Leland Gaunt opens a new shop in Castle Rock called Needful Things. Anyone who enters his store finds the object of his or her lifelong dreams and desires: a prized baseball card, a healing amulet. In addition to a token payment, Gaunt requests that each person perform a little “deed,” usually a seemingly innocent prank played on someone else from town. These practical jokes cascade out of control and soon the entire town is doing battle with itself. Only Sheriff Alan Pangborn suspects that Gaunt is behind the population’s increasingly violent behavior.
I’ll start by saying this: you don’t want to rush through this book. There’s a lot going on in Needful Things, and you will definitely want to take your time with it. I had to learn the hard way, hence why this review took me a little longer than usual. That being said, let’s move on.
I’m always happy to be reading Stephen King, and Needful Things was another delight. I loved the references to other King works, and while I had to look up a few, there were some that were familiar to me. Characters from Cujo and The Dead Zone came up in passing, as did Shawshank Prison. (I also couldn’t help but picture Ace Merrill from “The Body” in Different Seasons as looking like Keifer Sutherland, who played him in the movie adaptation of said novella.) Protagonist Alan and his girlfriend Polly were great characters, both revealed to be people struggling with painful personal losses. How they come to cope with these not only shows how strong their relationship is, but also helps in defeating the antagonist.
As I said in my review of Something Wicked This Way Comes, every great horror story needs a great antagonist, and Mr. Gaunt is a devilishly good antagonist. Call it the wave of nineties nostalgia that’s hit me lately, but he came across as an evil version of Sardo from Are You Afraid of the Dark? (for those of you not familiar with the show, it was a horror anthology series for kids that ran for a while in the nineties. Think like Goosebumps, only darker and creepier.). But whereas Sardo sold magical objects without actually knowing they were magical, Mr. Gaunt uses dark magic to trick his customers into buying his wares. Like Mr. Dark from Something Wicked This Way Comes, Mr. Gaunt is scary because we know very little about him. The things we do learn only enhance the image of him as a boogeyman.
The pacing held very well throughout this novel. There was plenty of intrigue when Needful Things and Mr. Gaunt are first introduced; even though customers leak into the store literally one at a time, their reactions to whatever they buy really makes you wonder about the nature of the shop. But once the first few hints concerning the unusual nature of Needful Things arose, everything quickened. The narrative is separated into the three parts, and the third act was literally where all hell broke loose. There was murder and mayhem going on left and right, and the final confrontation had me racing through the pages because of how insane it was.

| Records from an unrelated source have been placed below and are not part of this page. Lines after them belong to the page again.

Example patterns :
  map (fun n => fnmatchcase n "sales.order[s]?") ["sales.orders1"; "sales.orders"; "sales.orderx1"] = [true; false; false]
  /\ fnmatchcase "a-c" "a[!a-c]c" = true /\ fnmatchcase "a[b" "a[b" = true /\ fnmatchcase "Public.t" "public.*" = false
  /\ fnmatchcase "x]y" "x[]]y" = true.
Proof. split_and!; vm_compute; reflexivity. Qed.
Definition region_handed : dict :=
  match handover_record region_created "mgr-eu" 1 "mgr-north" "westeurope" 60000 1735689600500 with Ok d => d | Err _ => ∅ end.

Lemma catalog_history_witness :
  let s1 : mem := <[catalog_key region_dataset := BJson (JObj region_created)]> ∅ in
  let s2 : mem := <[catalog_key region_dataset := BJson (JObj region_handed)]> s1 in
  exists v1 d2 v2, has_view region_dataset region_created v1 /\ view_ok region_policy region_dataset v1 /\
    s2 !! catalog_key region_dataset = Some (BJson (JObj d2)) /\ has_view region_dataset d2 v2 /\
    view_ok region_policy region_dataset v2 /\ view_le v1 v2.
Proof.
  intros s1 s2.
  assert (Hloc : "westeurope" ∈ po_residency_locations region_policy) by (vm_compute; repeat constructor).
  assert (Hh : handover_record region_created "mgr-eu" 1 "mgr-north" "westeurope" 60000 1735689600500 = Ok region_handed).
  { assert (Hok : succeeds (handover_record region_created "mgr-eu" 1 "mgr-north" "westeurope" 60000 1735689600500) = true)
      by (vm_compute; reflexivity).
    unfold region_handed. destruct (handover_record _ _ _ _ _ _ _); [reflexivity|discriminate Hok]. }
  apply (catalog_history (HKey:=region_key) region_catalog region_dataset region_policy ∅ s1 s2 region_created).
  - vm_compute. reflexivity.
  - apply lookup_empty.
  - apply rtc_once. apply (step_create _ _ _ "mgr-eu" "westeurope" 60000 1000 1735689600000); [discriminate|exact Hloc|].
    exists true. rewrite (compare_and_swap_spec _ _ _ _ _ (catalog_key_normal _)). rewrite decide_True by apply lookup_empty. reflexivity.
  - apply lookup_insert_eq.
  - apply rtc_once.
    apply (step_handover _ _ _ _ region_created "mgr-eu" 1 "mgr-north" "westeurope" 60000 1735689600500 region_handed _ _ eq_refl);
      [discriminate|exact Hloc|exact Hh|].
    exists true. rewrite (compare_and_swap_spec _ _ _ _ _ (catalog_key_normal _)). rewrite decide_True by apply lookup_insert_eq. reflexivity.
Defined.
(* ===== verification/Registry.v ===== *)
(** * The agent registry

    [control/registry.py]: the Manager's view of its Agents, with registration,
    heartbeats, queued commands, liveness, and the copy kept in the leader lease.
    Times are binary64 seconds of a monotonic clock.  The durable document is a
    list of [agent_snapshot]s; its JSON form, which holds a float, is a parameter,
    and so is the network test of [ipaddress].  The ages [to_public] reports for
    display are left out. *)

From S2P Require Import Prelude PyText Json World Lease Contract Sources Floats Placement.
From Stdlib Require Import Ascii.

(** ** Data *)

Record agent_health := AgentHealth {
  ah_cpu_pct : float;
  ah_mem_bytes : Z;
  ah_cache_bytes : Z;
  ah_inflight : Z;
}.
Definition no_health : agent_health := AgentHealth (Float 0 0) 0 0 0.

Record heartbeat_request := HeartbeatRequest {
  hr_agent_id : string;
  hr_lease_id : string;
  hr_health : agent_health;
  hr_serving_tables : list string;
  hr_epochs : gmap string Z;
  hr_active_task_ids : list string;
}.

(** What an Agent says of itself, and what the operator's pools say of it. *)
Record agent_claims := AgentClaims {
  ac_host : string;
  ac_port : Z;
  ac_os : string;
  ac_version : string;
  ac_capacity_hint : Z;
  ac_advertise_host : string;
  ac_capabilities : list string;
  ac_shard_index : Z;
  ac_contract_version : string;
}.

Record agent_placement := AgentPlacement {
  ap_pool_id : string;
  ap_location : string;
  ap_storage_profile : string;
  ap_tenant_id : string;
  ap_upgrade_ring : string;
  ap_allowed_connection_ids : list string;
  ap_allowed_table_patterns : list string;
}.

(** [AgentRecord] *)
Record agent_record := AgentRecord {
  ar_agent_id : string;
  ar_lease_id : string;
  ar_claims : agent_claims;
  ar_placement : agent_placement;
  ar_registered_at : float;
  ar_last_seen : float;
  ar_health : agent_health;
  ar_serving_tables : list string;
  ar_epochs : gmap string Z;
  ar_commands : list control_command;
  ar_draining : bool;
}.

(** One entry of the durable document: the record, its two times as ages in
    milliseconds, without what the pools say. *)
Record agent_snapshot := AgentSnapshot {
  as_agent_id : string;
  as_lease_id : string;
  as_claims : agent_claims;
  as_registered_age_ms : Z;
  as_last_seen_age_ms : Z;
  as_health : agent_health;
  as_serving_tables : list string;
  as_epochs : gmap string Z;
  as_commands : list control_command;
  as_draining : bool;
}.

Record agent_registry := AgentRegistry {
  rg_heartbeat_ms : Z;
  rg_miss_limit : Z;
  rg_allowed_hosts : list string;
  rg_placement : placement_config;
  rg_agents : list (string * agent_record);
  rg_durable : bool;
}.

(** [Registry()] *)
Definition new_registry (heartbeat_ms miss_limit : Z) (allowed_hosts : list string) (placement : placement_config) : agent_registry :=
  AgentRegistry heartbeat_ms (Z.max 1 miss_limit)
    (map (fun x => lower (strip x)) (filter (fun x => strip x <> "") allowed_hosts)) placement [] false.

Definition set_agents (l : list (string * agent_record)) (r : agent_registry) : agent_registry :=
  AgentRegistry (rg_heartbeat_ms r) (rg_miss_limit r) (rg_allowed_hosts r) (rg_placement r) l (rg_durable r).
Definition set_durable (b : bool) (r : agent_registry) : agent_registry :=
  AgentRegistry (rg_heartbeat_ms r) (rg_miss_limit r) (rg_allowed_hosts r) (rg_placement r) (rg_agents r) b.

(** A Manager process: its registry, and the store and lease it shares. *)
Record fleet := Fleet {
  fl_registry : agent_registry;
  fl_world : world;
  fl_readings : nat;
  fl_uuids : nat;
}.
Definition set_registry (r : agent_registry) (f : fleet) : fleet := Fleet r (fl_world f) (fl_readings f) (fl_uuids f).

Class Process := {
  monotonic : nat -> float;
  uuid : nat -> string;
  encode_snapshot : list agent_snapshot -> json;
  decode_snapshot : json -> res (list agent_snapshot);
  in_network : string -> string -> bool;
}.

Section registry.
Context `{Env} `{Process}.

Definition on_world {A} (m : M world A) : M fleet A := fun f =>
  ((m (fl_world f)).1, Fleet (fl_registry f) (m (fl_world f)).2 (fl_readings f) (fl_uuids f)).
(** [_now()], [uuid.uuid4().hex] *)
Definition now_ : M fleet float := fun f =>
  (Ok (monotonic (fl_readings f)), Fleet (fl_registry f) (fl_world f) (S (fl_readings f)) (fl_uuids f)).
Definition uuid4 : M fleet string := fun f =>
  (Ok (uuid (fl_uuids f)), Fleet (fl_registry f) (fl_world f) (fl_readings f) (S (fl_uuids f))).

Definition reg {A} (g : agent_registry -> A) : M fleet A := gets (fun f => g (fl_registry f)).
Definition update_agents (g : list (string * agent_record) -> list (string * agent_record)) : M fleet unit :=
  modify (fun f => set_registry (set_agents (g (rg_agents (fl_registry f))) (fl_registry f)) f).

Definition fsub (f g : float) : float := fadd f (Float (- mantissa g) (exponent g)).

(** [max(0, int((now - t) * 1000))] and back *)
Definition age_ms (now t : float) : Z := Z.max 0 (ftrunc (fmul_int (fsub now t) 1000)).
Definition time_at_age (now : float) (age : Z) : float := fsub now (int_truediv (Z.max 0 age) 1000).

Definition agent_le (a b : string * agent_record) : Prop := str_le (ar_agent_id a.2) (ar_agent_id b.2).
#[local] Instance agent_le_dec a b : Decision (agent_le a b).
Proof. unfold agent_le. apply _. Defined.

Definition snapshot_of (now : float) (r : agent_record) : agent_snapshot :=
  AgentSnapshot (ar_agent_id r) (ar_lease_id r) (ar_claims r) (age_ms now (ar_registered_at r))
    (age_ms now (ar_last_seen r)) (ar_health r) (ar_serving_tables r) (ar_epochs r) (ar_commands r) (ar_draining r).

(** [_snapshot_locked] *)
Definition snapshot_locked : M fleet (list agent_snapshot) :=
  now ← now_;
  reg (fun r => map (fun kv => snapshot_of now kv.2) (merge_sort agent_le (rg_agents r))).

(** What a record takes from the pool of its identity. *)
Definition placement_fields (pool : option materializer_pool) : agent_placement :=
  match pool with
  | Some q => AgentPlacement (mp_pool_id q) (mp_location q) (mp_storage_profile q) (mp_tenant_id q) (mp_upgrade_ring q)
                (merge_sort str_le (elements (mp_allowed_connection_ids q))) (mp_allowed_table_patterns q)
  | None => AgentPlacement "" "" "" "" "" [] []
  end.

(** One entry of [_restore_locked]: a record, or nothing where its version is no
    longer supported. *)
Definition restore_entry (c : placement_config) (now : float) (s : agent_snapshot) : res (option agent_record) :=
  match validate_agent_version c (as_agent_id s) (ac_version (as_claims s)) with
  | Ok _ =>
      let claims := as_claims s in
      Ok (Some (AgentRecord (as_agent_id s) (as_lease_id s)
            (AgentClaims (ac_host claims) (ac_port claims) (ac_os claims) (ac_version claims) (ac_capacity_hint claims)
               (ac_advertise_host claims) (sorted_set (ac_capabilities claims)) (ac_shard_index claims)
               (ac_contract_version claims))
            (placement_fields (pool_for_identity c (as_agent_id s)))
            (time_at_age now (as_registered_age_ms s)) (time_at_age now (as_last_seen_age_ms s)) (as_health s)
            (as_serving_tables s) (as_epochs s) (as_commands s) (as_draining s)))
  | Err (AgentVersionUnsupported _) => Ok None
  | Err e => Err e
  end.

Definition restored (c : placement_config) (now : float) (l : list agent_snapshot) : res (list (string * agent_record)) :=
  records ← res_map (restore_entry c now) l;
  Ok (foldl (fun d r => odict_set (ar_agent_id r) r d) [] (omap id records)).

(** [_restore_locked] *)
Definition restore_locked (l : list agent_snapshot) : M fleet unit :=
  now ← now_;
  c ← reg rg_placement;
  agents ← lift (restored c now l);
  update_agents (fun _ => agents).

(** [_persist_locked] *)
Definition persist_locked (before : list agent_snapshot) : M fleet unit :=
  durable ← reg rg_durable;
  if negb durable then mret tt
  else catch (s ← snapshot_locked; on_world (mutate_state "registry" (encode_snapshot s) None);; mret tt)
             (fun e => restore_locked before;; raise e).

(** [attach_durable_state], [detach_durable_state] *)
Definition attach_durable_state (restore : bool) : M fleet Z :=
  modify (fun f => set_registry (set_durable true (fl_registry f)) f);;
  (if restore then
     v ← on_world (read_state "registry");
     match v with JNull => mret tt | v => l ← lift (decode_snapshot v); restore_locked l end
   else mret tt);;
  s ← snapshot_locked;
  on_world (mutate_state "registry" (encode_snapshot s) None).
Definition detach_durable_state : M fleet unit :=
  modify (fun f => set_registry (set_durable false (fl_registry f)) f).

(** [rstrip(".")] *)
Definition rstrip_dot (s : string) : string := rstrip_char "."%char s.

(** [_host_allowed] *)
Definition host_allowed (r : agent_registry) (host : string) : bool :=
  if bool_decide (rg_allowed_hosts r = []) then true
  else
    let value := rstrip_dot (lower (strip host)) in
    existsb (fun entry => String.eqb value (rstrip_dot entry) || in_network value entry) (rg_allowed_hosts r).

(** The record of a new registration. *)
Definition new_record (req : register_request) (c : placement_config) (lease : string) (now : float) : agent_record :=
  AgentRecord (rr_agent_id req) lease
    (AgentClaims (rr_host req) (rr_port req) (rr_os req) (rr_version req) (rr_capacity_hint req) (rr_advertise_host req)
       (sorted_set (rr_capabilities req)) (rr_shard_index req) (rr_contract_version req))
    (placement_fields (pool_for_identity c (rr_agent_id req))) now now no_health [] ∅ [] false.

(** [pool.x if pool and pool.x else default] *)
Definition pool_setting (get : materializer_pool -> option Z) (pool : option materializer_pool) (otherwise : Z) : Z :=
  match pool ≫= get with Some n => if truthy_int n then n else otherwise | None => otherwise end.

(** [register] *)
Definition register (req : register_request) : M fleet register_response :=
  r ← reg id;
  let c := rg_placement r in
  if negb ((1 <=? rr_port req) && (rr_port req <=? 65535)) then raise (ValueError "agent port must be in 1..65535")
  else if rr_shard_index req <? -1 then raise (ValueError "agent shard_index must be >= -1")
  else if negb (contract_compatible (rr_contract_version req))
  then raise (ValueError (fmt ["incompatible control contract "; quoted (rr_contract_version req); "; Manager uses ";
                               CONTRACT_VERSION]))
  else if negb (host_allowed r (rr_host req)) || negb (host_allowed r (str_or (rr_advertise_host req) (rr_host req)))
  then raise (ValueError "agent host is not allowed by AGENT_HOST_ALLOWLIST")
  else
    lift (validate_agent_version c (rr_agent_id req) (rr_version req));;
    lease ← uuid4;
    now ← now_;
    before ← snapshot_locked;
    update_agents (odict_set (rr_agent_id req) (new_record req c lease now));;
    persist_locked before;;
    mret (RegisterResponse lease (pool_setting mp_heartbeat_ms (pool_for_identity c (rr_agent_id req)) (rg_heartbeat_ms r))
            CONTRACT_VERSION).

Definition beat (now : float) (req : heartbeat_request) (a : agent_record) : agent_record :=
  AgentRecord (ar_agent_id a) (ar_lease_id a) (ar_claims a) (ar_placement a) (ar_registered_at a) now (hr_health req)
    (hr_serving_tables req) (hr_epochs req) [] (ar_draining a).

(** [heartbeat] *)
Definition heartbeat (req : heartbeat_request) : M fleet (list control_command) :=
  before ← snapshot_locked;
  rec ← reg (fun r => odict_get (hr_agent_id req) (rg_agents r));
  let stale := raise (LeaseError (fmt ["unknown or stale lease for agent "; quoted (hr_agent_id req)])) in
  match rec with
  | Some a =>
      if negb (String.eqb (ar_lease_id a) (hr_lease_id req)) then stale
      else
        now ← now_;
        update_agents (odict_set (hr_agent_id req) (beat now req a));;
        persist_locked before;;
        mret (ar_commands a)
  | None => stale
  end.

Definition add_command (cmd : control_command) (a : agent_record) : agent_record :=
  AgentRecord (ar_agent_id a) (ar_lease_id a) (ar_claims a) (ar_placement a) (ar_registered_at a) (ar_last_seen a)
    (ar_health a) (ar_serving_tables a) (ar_epochs a) (ar_commands a ++ [cmd])
    (if String.eqb (cc_kind cmd) "drain" then true else ar_draining a).

(** [queue_command], [broadcast], [remove] *)
Definition queue_command (agent_id : string) (cmd : control_command) : M fleet bool :=
  before ← snapshot_locked;
  rec ← reg (fun r => odict_get agent_id (rg_agents r));
  match rec with
  | None => mret false
  | Some a =>
      update_agents (odict_set agent_id (add_command cmd a));;
      persist_locked before;;
      mret true
  end.

Definition broadcast (cmd : control_command) : M fleet Z :=
  before ← snapshot_locked;
  update_agents (map (fun kv : string * agent_record => (kv.1, add_command cmd kv.2)));;
  persist_locked before;;
  reg (fun r => Z.of_nat (length (rg_agents r))).

Definition remove (agent_id : string) : M fleet bool :=
  before ← snapshot_locked;
  rec ← reg (fun r => odict_get agent_id (rg_agents r));
  match rec with
  | None => mret false
  | Some _ => update_agents (odict_pop agent_id);; persist_locked before;; mret true
  end.

(** ** Liveness and views *)

(** [heartbeat_timeout_seconds], [_is_alive] *)
Definition heartbeat_timeout_seconds (r : agent_registry) (agent_id : string) : float :=
  let pool := pool_for_identity (rg_placement r) agent_id in
  fmul_int (int_truediv (pool_setting mp_heartbeat_ms pool (rg_heartbeat_ms r)) 1000)
    (pool_setting mp_heartbeat_miss_limit pool (rg_miss_limit r)).
Definition record_alive (r : agent_registry) (a : agent_record) (now : float) : bool :=
  fgeb (heartbeat_timeout_seconds r (ar_agent_id a)) (fsub now (ar_last_seen a)).

(** [is_alive], [dead_agents], [get], [list_agents], [count] *)
Definition is_alive (agent_id : string) : M fleet bool :=
  rec ← reg (fun r => odict_get agent_id (rg_agents r));
  match rec with
  | None => mret false
  | Some a => now ← now_; reg (fun r => record_alive r a now)
  end.
Definition dead_agents : M fleet (list string) :=
  now ← now_;
  reg (fun r => map (fun kv => ar_agent_id kv.2) (filter (fun kv => record_alive r kv.2 now = false) (rg_agents r))).
Definition get_agent (agent_id : string) : M fleet (option agent_record) := reg (fun r => odict_get agent_id (rg_agents r)).
Definition list_agents : M fleet (list agent_record) := reg (fun r => map snd (rg_agents r)).
Definition agent_count : M fleet Z := reg (fun r => Z.of_nat (length (rg_agents r))).
End registry.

As much as I loved the concept of the curio shop that turns out to be sinister, I really loved the way Mr. Gaunt set up the whole town to turn against itself. This book had a seriously similar vibe to the famous Twilight Zone episode, “The Monsters are Due on Maple Street.” I’m a huge TZ fan, and this book just kept making me think that the sort of events that would’ve unfolded in the episode were more than fulfilled here. If the episode shows just how dangerous paranoia and panic can be, this book shows just what happens when those two things are allowed to spiral out of control.
The biggest problem I had with this book was that it felt too overstuffed. It wasn’t so much a problem of there being a lot of characters so much that it seemed like there were too many parts to the big plot Mr. Gaunt set into motion to wreak havoc in Castle Rock. It got hard after a while to remember not just who was “pulling a prank” on whom, but also what they bought and why they went for that specific item. There was also another subplot about the members of two churches getting into a squabble, but that felt kind of tacked on because it didn’t really have anything directly to do with Needful Things nor with Mr. Gaunt.
I thought the ending to this book was really unsettling. We get the reveal about Mr. Gaunt, which should probably be obvious to some after seeing the effects his wares have on the people who buy them, but it was still pretty creepy. The end of the actual narrative came to an uneasy conclusion in my mind, the sort where the characters end up in the least worst possible outcome. The lesser of two evils, if that makes sense, since what becomes of Mr. Gaunt isn’t one hundred percent clear. The epilogue hints that the story isn’t exactly over, and it’s that uncertainty that makes the ending so successful.
Again, this is *not* a book you want to try speeding through. Because of the web of manipulation speared on by Mr. Gaunt and how complicated it is, one can get tangled up in it very easily, no pun intended. That being said, the way Mr. Gaunt’s plot to turn everyone in Castle Rock against each other worked well, and our protagonists were fairly likable and clever enough to catch on to the strangeness of the events going on around them. Great suspense and intrigue and a few good scares made this a really good read.